All liveborn term singleton infants without congenital anomalies in the province of Alberta who were not admitted to the NICU were identified using perinatal and hospitalization databases. A temporal split-sample was used for model development (2012-2014, vaginal = 63,378; cesarean = 21,225) and external validation (2014-2015, vaginal = 21,583, cesarean = 7,477). Multivariable logistic regression models using backward stepwise selection were used to identify predictors of 7-day readmission. We evaluated predictors of maternal age, Apgar score, length-of-stay, birthweight, gestational age, parity, residence, and sex. Hosmer-Lemeshow test and c-statistics were used to estimate calibration and discrimination.
The rate of readmission was 3.3% (95% CI 3.1%, 3.4%) and 2.1% (95% CI 1.9%, 2.3%) following vaginal and cesarean births in the development dataset. Prediction model following vaginal birth, excluding predictors of length-of-stay and birthweight, had sub-optimal performance in development (c-statistics 0.69) and validation data (c-statistics 0.68). Prediction model following cesarean birth, excluding predictors of maternal age, birthweight, and residence, had sub-optimal performance in development (c-statistics 0.62) and validation data (c-statistics 0.64). Readmission was observed in 7.9% (95% CI 7.1%, 8.8%) and 4.9% (95% CI 3.9%, 6.1%) of infants of vaginal and cesarean births, respectively, in the top quintile for the risk of 7-day readmission.

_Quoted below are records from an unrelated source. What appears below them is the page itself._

Fixpoint map_from (f : A -> Z -> B) (i : Z) (arr : list A) : list B :=
  match arr with
  | [] => []
  | x :: rest => f x i :: map_from f (i + 1) rest
  end.

Definition map (f : A -> Z -> B) (arr : list A) : list B := map_from f 0 arr.

End Methods.
End Array.

(** ** The component on well-formed carts *)

Module Cart.
Import CartLineItem.

(** [{ ...item, quantity: q }] *)
Definition with_quantity (item : CartLineItem.t) (q : float) : CartLineItem.t :=
  {| productId := productId item;
     title := title item;
     price := price item;
     imageUrl := imageUrl item;
     stock := stock item;
     quantity := q |}.

Definition newItem (product : Product.t) (quantity : float) : CartLineItem.t :=
  {| productId := Product._id product;
     title := Product.title product;
     price := Product.price product;
     imageUrl := Product.imageUrl product;
     stock := Product.stock product;
     quantity := quantity |}.

(** [addToCart(product, quantity = 1)], from the [cartItems] of the render
    the handler belongs to; the result is what it hands to [setCartItems]. *)
Definition addToCart (cartItems : list CartLineItem.t) (product : Product.t)
    (quantity : option float) : list CartLineItem.t :=
  let quantity := default 1%float quantity in
  let existingItemIndex :=
    Array.findIndex
      (fun item => bool_decide (productId item = Product._id product)) cartItems in
  if existingItemIndex >? -1 then
    Array.map
      (fun item index =>
         if index =? existingItemIndex
         then with_quantity item (CartLineItem.quantity item + quantity)%float
         else item)
      cartItems
  else cartItems ++ [newItem product quantity].
(** * OutlineShadowsocksServer: configuration synchronizer and process supervisor

    A shallow embedding of [src/shadowbox/server/outline_shadowsocks_server.ts]
    and the properties of its configuration writes and of its supervision of
    the [outline-ss-server] subprocess. *)

From Stdlib Require Import String Ascii List NArith ZArith Lia Bool.
From stdpp Require Import base option list gmap strings pretty.

Local Open Scope string_scope.
Local Open Scope list_scope.

(** ** JavaScript strings

    A string is its sequence of code units.  The two operations the source
    uses on cipher names are [toLowerCase] and [endsWith]. *)

Module JsString.

(** The double quote, as a one-character string. *)
Definition dquote : string := String (ascii_of_nat 34) EmptyString.

(** The line feed, as a one-character string. *)
Definition newline : string := String (ascii_of_nat 10) EmptyString.

(** Lower-casing of one code unit: [A]..[Z] move to [a]..[z].  The letters
    of the suffixes tested by [isAeadCipher] are ASCII letters whose only
    upper-case forms are the ASCII capitals, so the ASCII range is where
    lower-casing decides the test. *)
Definition lower_ascii (c : ascii) : ascii :=
  let n := N_of_ascii c in
  if ((65 <=? n) && (n <=? 90))%N then ascii_of_N (n + 32) else c.

(** [s.toLowerCase()] *)
Fixpoint toLowerCase (s : string) : string :=
  match s with
  | EmptyString => EmptyString
  | String c r => String (lower_ascii c) (toLowerCase r)
  end.

(** [s.endsWith(suffix)]: the last [suffix.length] code units of [s] are
    those of [suffix]; false when [s] is shorter. *)
Definition endsWith (s suffix : string) : bool :=
  let n := String.length s in
  let m := String.length suffix in
  if (m <=? n)%nat then String.eqb (substring (n - m) m s) suffix else false.

(** [parts.join(sep)] *)
Fixpoint join (sep : string) (parts : list string) : string :=
  match parts with
  | [] => EmptyString
  | [p] => p
  | p :: rest => p +:+ sep +:+ join sep rest
  end.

Using routinely collected administrative data, we developed and validated prediction models for neonatal readmission following vaginal and cesarean births. Presently the model is sub-optimal for use in risk assessment and planning at discharge, however, additional information may improve the predictive performance.
在加拿大,约有 3.5%的分娩会导致新生儿潜在可预防的再次入院,这通常是由于可预防的并发症导致的。由于医院出院计划的复杂性,医疗保健提供者可能会受益于识别有再次入院风险的婴儿,以便进行额外的监测。
为阴道分娩或剖宫产分娩后 7 天内新生儿再入院建立和验证预测模型。
使用围产期和住院数据库,在艾伯塔省确定所有无先天异常的足月单胎活产婴儿,这些婴儿未入住新生儿重症监护病房。使用时间分割样本进行模型开发(2012-2014 年,阴道分娩=63378 例;剖宫产=21225 例)和外部验证(2014-2015 年,阴道分娩=21583 例,剖宫产=7477 例)。使用向后逐步选择的多变量逻辑回归模型来识别 7 天内再入院的预测因素。我们评估了母亲年龄、阿普加评分、住院时间、出生体重、胎龄、产次、居住地和性别等因素的预测能力。使用 Hosmer-Lemeshow 检验和 C 统计量来评估校准和区分度。
在开发数据集的阴道分娩和剖宫产分娩中,再入院率分别为 3.3%(95%CI 3.1%,3.4%)和 2.1%(95%CI 1.9%,2.3%)。在阴道分娩的预测模型中,排除住院时间和出生体重的预测因素后,其在开发数据(C 统计量 0.69)和验证数据(C 统计量 0.68)中的性能不佳。在剖宫产分娩的预测模型中,排除母亲年龄、出生体重和居住地的预测因素后,其在开发数据(C 统计量 0.62)和验证数据(C 统计量 0.64)中的性能不佳。在阴道分娩和剖宫产分娩的婴儿中,分别有 7.9%(95%CI 7.1%,8.8%)和 4.9%(95%CI 3.9%,6.1%)的婴儿处于 7 天内再入院风险的最高五分位。
我们使用常规收集的行政数据,为阴道分娩和剖宫产分娩后新生儿再入院建立和验证了预测模型。目前,该模型在出院时进行风险评估和计划方面的表现欠佳,但是增加其他信息可能会提高预测性能。